Premier Li Keqiang earlier in the week became the most senior official to fault regulators’ reaction to the market turmoil, saying at a State Council meeting that they didn’t respond actively to declines. Li defended the decision to intervene in markets as necessary to head off systemic risks, according to a Beijing News report.
“The worst thing the CSRC has done is to rescue the market at all costs without thinking about the consequences,” said Liu Shengjun, deputy director of the CEIBS Lujiazui Institute of International Finance in Shanghai. “The market rescue is the biggest setback for China’s stock market in its 25 years of history. The market system is moving backward.”
During Xiao’s stint at the helm, another senior CSRC official was one of those caught up in probes across the finance industry by the Communist Party’s graft investigators. Yao Gang, a vice chairman at the regulator, was targeted in November for “alleged serious disciplinary violations,” language often used for corruption probes.
As a former state bank chairman, Xiao saw first-hand the roll-out of record amounts of credit, the government’s response to the global financial crisis.

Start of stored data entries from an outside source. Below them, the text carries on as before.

(* ===== verification/BmsPlan.v ===== *)
(** * The plan of an import and the schema it must fit (character-importer/bms_import.py)

    A plan is the rows an import will write, by table, with what it leaves out
    and what it tells the player.  The texts of the skips and notes are the data
    they are made of.  The database is an interface: one operation per SELECT
    of the code, and the statements of a transaction; the schema of a table is
    what information_schema says of its columns. *)
From S2P Require Import Prelude Wire PyFloat Text Format Json BmsMap BmsEquip BmsCoa BmsDbc.

(** A row: column -> value. *)
Abbreviation row := (list (pystr * json)) (only parsing).

(** ** Skips and notes *)

(** [row.get("Type") or label], and the given name or the entry's number. *)
Record purchase := Purchase { pu_type : json; pu_name : pystr; pu_entry : json }.

Inductive why_button := OutsideBar | MacroButton | UnsupportedKind (kind : pystr) | NoAction.

Inductive Skip :=
  | SkTitles (known : json)
  | SkItem (name : json) (e : map_error)
  | SkUnknownItem (name : json) (item : Z)
  | SkSpell (spell : Z)
  | SkMystic (count : Z)
  | SkTalent (tab name : pystr) (rank : Z) (why : reason)
  | SkHeldBack (tab name : pystr) (rank : Z)
  | SkMismatch (what : purchase) (why : mismatch_reason)
  | SkNoSpell (what : purchase)
  | SkPurchaseSpell (what : purchase) (spell : Z)
  | SkSkill (name : pystr) (why : reason)
  | SkReputation (name : pystr) (why : reason)
  | SkButton (slot : Z) (kind : json) (why : why_button)
  | SkQuest (title : json) (quest : Z)
  | SkQuestDone (quest : Z)
  | SkAchievements (count : Z)
  | SkSpec (spec class : Z) (known : list Z)
  | SkSection (section : pystr) (value : json).

Inductive note :=
  | NtSpawn (map zone bind : json)
  | NtAppearance
  | NtTabByPosition (tab : pystr) (index : Z)
  | NtTalentsRebuild (points : Z)
  | NtTalentsNot (failed captured points resolved : Z)
  | NtTalent (tab : pystr) (n : talent_note)
  | NtHeldBack (count : Z) (spells : list json)
  | NtPartial (landed captured landed_points points : Z)
  | NtRaised (what : purchase) (short : Z) (talent : bool) (rank : Z)
  | NtShortfall (target : Z) (talent : bool) (spent movable short : Z)
  | NtAdvancement (restored taught added : Z)
  | NtNotWorn (name : json) (item slot : Z) (why : refusal) (backpack : option Z)
  | NtHomeless (count : Z) (spilled : bool)
  | NtSynthesised (entry : Z) (name : json)
  | NtQuestCounters
  | NtSpecRestored (spec : Z)
  | NtStarterKit
  | NtStarterMarked.

(** ** The plan *)

Record Plan := MkPlan {
  pl_account : json; pl_guid : Z; pl_name : pystr; pl_renamed : bool;
  pl_rows : list (pystr * list row); pl_skips : list Skip; pl_notes : list note }.

Definition empty_plan : Plan := MkPlan (JInt 0) 0 [] false [] [] [].

(** [plan.rows.get(table, [])]. *)
Definition rows_of (table : string) (p : Plan) : list row := default [] (dget (lit table) (pl_rows p)).

Definition with_rows (rows : list (pystr * list row)) (p : Plan) : Plan :=
  MkPlan (pl_account p) (pl_guid p) (pl_name p) (pl_renamed p) rows (pl_skips p) (pl_notes p).

Definition add (table : string) (r : row) (p : Plan) : Plan := with_rows (push (lit table) r (pl_rows p)) p.

(** [plan.rows[table] = rows]. *)
Definition set_rows (table : string) (rs : list row) (p : Plan) : Plan := with_rows (dset (lit table) rs (pl_rows p)) p.

Definition add_skip (s : Skip) (p : Plan) : Plan :=
  MkPlan (pl_account p) (pl_guid p) (pl_name p) (pl_renamed p) (pl_rows p) (pl_skips p ++ [s]) (pl_notes p).

Definition add_note (n : note) (p : Plan) : Plan :=
  MkPlan (pl_account p) (pl_guid p) (pl_name p) (pl_renamed p) (pl_rows p) (pl_skips p) (pl_notes p ++ [n]).

Definition mkrow (l : list (string * json)) : row := map (fun cv => (lit (fst cv), snd cv)) l.

Definition count (table : string) (p : Plan) : Z := pylen (rows_of table p).

(** ** The schema of a table *)

(** A row of information_schema.COLUMNS. *)
Record column := Column {
  cm_nullable : pystr; cm_default : option pystr; cm_data_type : pystr; cm_extra : option pystr; cm_type : pystr;
  cm_length : option Z }.

Abbreviation schema := (list (pystr * column)) (only parsing).

Definition INT_RANGES : list (pystr * (Z * Z * Z)) :=
  [(lit "tinyint", (-128, 127, 255)); (lit "smallint", (-32768, 32767, 65535));
   (lit "mediumint", (-8388608, 8388607, 16777215)); (lit "int", (-2147483648, 2147483647, 4294967295));
   (lit "bigint", (-9223372036854775808, 9223372036854775807, 18446744073709551615))].

Definition TEXT_LIKE : list pystr :=
  map lit ["char"; "varchar"; "text"; "tinytext"; "mediumtext"; "longtext"; "blob"; "binary"; "varbinary"; "json"]%string.

(** [t in s]. *)
Fixpoint contains (t s : pystr) : bool :=
  bool_decide (t = take (length t) s) || match s with [] => false | _ :: s => contains t s end.

Section Schema.
Context `{Unicode}.

Definition column_limits (m : column) : option (Z * Z) :=
  match dget (uni_lower (cm_data_type m)) INT_RANGES with
  | None => None
  | Some (low, high, unsigned_high) =>
      Some (if contains (lit "unsigned") (uni_lower (cm_type m)) then (0, unsigned_high) else (low, high))
  end.

Definition value_fits (m : column) (v : json) : bool :=
  match v with
  | JInt n => match column_limits m with Some (low, high) => (low <=? n) && (n <=? high) | None => true end
  | JStr s => match cm_length m with Some n => (n =? 0) || (pylen s <=? n) | None => true end
  | _ => true
  end.

(** A column an INSERT must give. *)
Definition required (m : column) : bool :=
  negb (bool_decide (cm_nullable m = lit "YES")) && match cm_default m with None => true | Some _ => false end
  && negb (contains (lit "auto_increment") (default [] (cm_extra m))).

Definition neutral (m : column) : json := if bool_decide (cm_data_type m ∈ TEXT_LIKE) then JStr [] else JInt 0.

Definition fill_required_columns (columns : schema) (r : row) : row :=
  foldl (fun complete nm =>
    if dmem (fst nm) complete then complete
    else if required (snd nm) then dset (fst nm) (neutral (snd nm)) complete else complete) r columns.

(** ** Checking a plan against the schema *)

Inductive problem :=
  | NoTable (table : string) | NoColumns (table : string) (names : list pystr)
  | Unfilled (table : string) (names : list pystr) | Oversized (table : string) (name : pystr) (v : json).

(** The columns of the rows the table lacks, in order of arrival. *)
Definition unknown_columns (columns : schema) (rows : list row) : list pystr :=
  foldl (fun s (r : row) => foldl (fun s c => if dmem c columns then s else set_add c s) s (dkeys r)) [] rows.

(** The first value of each column that does not fit. *)
Definition oversized (columns : schema) (rows : list row) : list (pystr * json) :=
  foldl (fun d (r : row) =>
    foldl (fun d nv =>
      match dget (fst nv) columns with
      | Some m => if value_fits m (snd nv) then d else snd (dsetdefault (fst nv) (snd nv) d)
      | None => d
      end) d r) [] rows.

(** The condition of the code asks IS_NULLABLE for "NO". *)
Definition unfilled_columns (columns : schema) (rows : list row) : list pystr :=
  foldl (fun s (r : row) =>
    let complete := fill_required_columns columns r in
    foldl (fun s nm =>
      if negb (dmem (fst nm) complete) && bool_decide (cm_nullable (snd nm) = lit "NO")
         && match cm_default (snd nm) with None => true | Some _ => false end
         && negb (contains (lit "auto_increment") (default [] (cm_extra (snd nm))))
      then set_add (fst nm) s else s) s columns) [] rows.

Definition table_problems (table : string) (columns : schema) (rows : list row) : list problem :=
  match columns with
  | [] => [NoTable table]
  | _ =>
      let sorted := py_sort str_leb in
      match unknown_columns columns rows with [] => [] | l => [NoColumns table (sorted l)] end
      ++ match unfilled_columns columns rows with [] => [] | l => [Unfilled table (sorted l)] end
      ++ (let over := oversized columns rows in
          map (fun c => Oversized table c (default JNull (dget c over))) (sorted (dkeys over)))
  end.
End Schema.

Definition WRITE_ORDER : list string :=
  ["item_template"; "characters"; "character_homebind"; "item_instance"; "character_inventory"; "mail"; "mail_items";
   "character_spell"; "character_talent"; "character_skills"; "character_reputation"; "character_action";
   "character_queststatus"; "character_queststatus_rewarded"; "character_achievement"; "character_settings"]%string.

Definition is_world_table (table : string) : bool := bool_decide (lit table = lit "item_template").

(** ** The database *)

(** What the importer reads. *)
Class Database := {
  accounts_named : list pystr -> res (list row);            (* SELECT id FROM account WHERE username IN *)
  character_names : res (list row);                         (* SELECT name FROM characters *)
  max_guid : string -> res (list row);                      (* SELECT MAX(guid) FROM a table *)
  max_mail_id : res (list row);                             (* SELECT MAX(id) FROM mail *)
  create_info : Z -> Z -> res (list row);                   (* SELECT FROM playercreateinfo WHERE race, class *)
  equipment_caches : res (list pystr);                      (* SELECT equipmentCache FROM characters LIMIT 50 *)
  item_templates : list Z -> res (list row);                (* SELECT * FROM item_template WHERE entry IN *)
  quests_known : list Z -> res (list row);                  (* SELECT ID FROM quest_template WHERE ID IN *)
  table_columns : bool -> string -> res schema;             (* information_schema of the world or the characters *)
  online_count : res (list row);                            (* SELECT COUNT( * ) FROM characters WHERE online <> 0 *)
  schema_rows : string -> res (list row);                   (* information_schema.SCHEMATA of one of the three schemas *)
  account_named : pystr -> res (list row);                  (* SELECT id, username FROM account WHERE username= *)
  realm_rows : res (list row);                              (* SELECT FROM realmlist *)
}.

(** [scalar]: the first value of the first row. *)
Definition scalar (rows : list row) (dflt : json) : res json :=
  match rows with
  | [] => Ok dflt
  | [] :: _ => Err RuntimeError
  | ((_, v) :: _) :: _ => Ok (match v with JNull => dflt | _ => v end)
  end.

(** The command line, as far as it shapes the plan. *)
Inductive talents_mode := Auto | Import | Rebuild.

Record Args := MkArgs {
  ar_account : pystr; ar_name : option pystr; ar_synthesize : bool; ar_talents : talents_mode;
  ar_catalogue : option Catalogue; ar_starter_kit : bool; ar_allow_online : bool; ar_apply : bool; ar_rehearse : bool }.

(** ** Rows of a plan

    What adding to a plan does to the rows of each table, and the cells of a
    column. *)

Lemma dget_push {K V} `{EqDecision K} (k k' : K) (v : V) d :
  dget k (push k' v d) = if decide (k = k') then Some (default [] (dget k d) ++ [v]) else dget k d.
Proof. unfold push. rewrite dget_dset. by case_decide; subst. Qed.

Lemma rows_of_add_eq t r p : rows_of t (add t r p) = rows_of t p ++ [r].
Proof. unfold rows_of, add, with_rows. cbn. by rewrite dget_push, decide_True. Qed.

Lemma rows_of_add_ne t t' r p : lit t <> lit t' -> rows_of t (add t' r p) = rows_of t p.
Proof. intros Hne. unfold rows_of, add, with_rows. cbn. by rewrite dget_push, decide_False. Qed.

Lemma rows_of_set_eq t rs p : rows_of t (set_rows t rs p) = rs.
Proof. unfold rows_of, set_rows, with_rows. cbn. by rewrite dget_dset_eq. Qed.

Lemma rows_of_set_ne t t' rs p : lit t <> lit t' -> rows_of t (set_rows t' rs p) = rows_of t p.
Proof. intros Hne. unfold rows_of, set_rows, with_rows. cbn. by rewrite dget_dset_ne. Qed.

Lemma rows_of_skip t s p : rows_of t (add_skip s p) = rows_of t p.
Proof. done. Qed.

Lemma rows_of_note t n p : rows_of t (add_note n p) = rows_of t p.
Proof. done. Qed.

Create Rewrite HintDb plan_rows.
#[export] Hint Rewrite rows_of_add_eq rows_of_set_eq rows_of_skip rows_of_note : plan_rows.

(** Rows of one table are not touched by writing another. *)
Ltac other_table := let E := fresh in intros E; vm_compute in E; discriminate E.
Ltac plan_rows :=
  repeat first [ progress autorewrite with plan_rows
               | rewrite rows_of_add_ne by other_table
               | rewrite rows_of_set_ne by other_table ].

(** The integers of a column. *)
Definition cell_of (c : string) (r : list (pystr * json)) : option Z :=
  match jval r c with JInt n => Some n | _ => None end.

Definition cells (t c : string) (p : Plan) : list Z := omap (M:=list) (cell_of c) (rows_of t p).

Lemma cells_add_eq t c r p : cells t c (add t r p) = cells t c p ++ omap (M:=list) (cell_of c) [r].
Proof. unfold cells. by rewrite rows_of_add_eq, omap_app. Qed.

Lemma cells_add_ne t t' c r p : lit t <> lit t' -> cells t c (add t' r p) = cells t c p.
Proof. intros. unfold cells. by rewrite rows_of_add_ne. Qed.

(** The steps of a fold that only write some tables leave the others. *)
Lemma foldl_rows {A} t (f : Plan -> A -> Plan) l p :
  (forall p a, rows_of t (f p a) = rows_of t p) -> rows_of t (foldl f p l) = rows_of t p.
Proof. intros Hf. revert p. induction l as [|a l IH]; intros p; [done|]. cbn. by rewrite IH, Hf. Qed.

Lemma res_fold_rows {A} t (f : Plan -> A -> res Plan) l p p' :
  (forall p a p', f p a = Ok p' -> rows_of t p' = rows_of t p) -> res_fold f p l = Ok p' -> rows_of t p' = rows_of t p.
Proof.
  intros Hf. apply (res_fold_keeps (fun q => rows_of t q = rows_of t p)); [|done].
  intros x y a _ Hx Hy. by rewrite (Hf _ _ _ Hy).
Qed.

(** A set grown by a list of elements. *)
Lemma foldl_set_add {A} `{EqDecision A} (x : A) l : forall s, x ∈ foldl (fun s y => set_add y s) s l <-> x ∈ s \/ x ∈ l.
Proof.
  induction l as [|y l IH]; intros s; cbn; [set_solver|]. rewrite IH, set_add_elem. set_solver.
Qed.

Margin lending for stock purchases soared in the lead-up to the market’s collapse in June last year.
As a regulator, Xiao was criticized for helping to talk up the market as a bubble developed, saying in March last year that China’s reform plans were driving the rally. As early as December 2014, analysts at Capital Economics Ltd. had seen signs of a stock “mania” developing.
His departure comes as China plans a shift in its IPO structure to a registration-based system, loosening the grip of the CSRC, which has controlled the timing and pricing of listings.
His move also comes amid discussion of the potential for China to reorganize its financial regulators. In November, Wu Xiaoling, a former deputy governor of the central bank, pushed the case for the People’s Bank of China to be dominant and urged officials across agencies to ditch their territorial approaches.
New securities regulator head Liu joined Agricultural Bank, the nation’s third-largest lender, in 2014. He had previously been a deputy governor at the People’s Bank of China. Before the PBOC, Liu worked at China Construction Bank Corp. and the nation’s economic reform commission. He holds a master’s degree from the economic management school of Tsinghua University in Beijing.
While at the central bank, Liu spoke in 2014 of risks to the financial system from shadow banking, saying that a “gambling mindset” was pushing up costs for the real economy as people channeled money into short-term investments such as wealth-management products.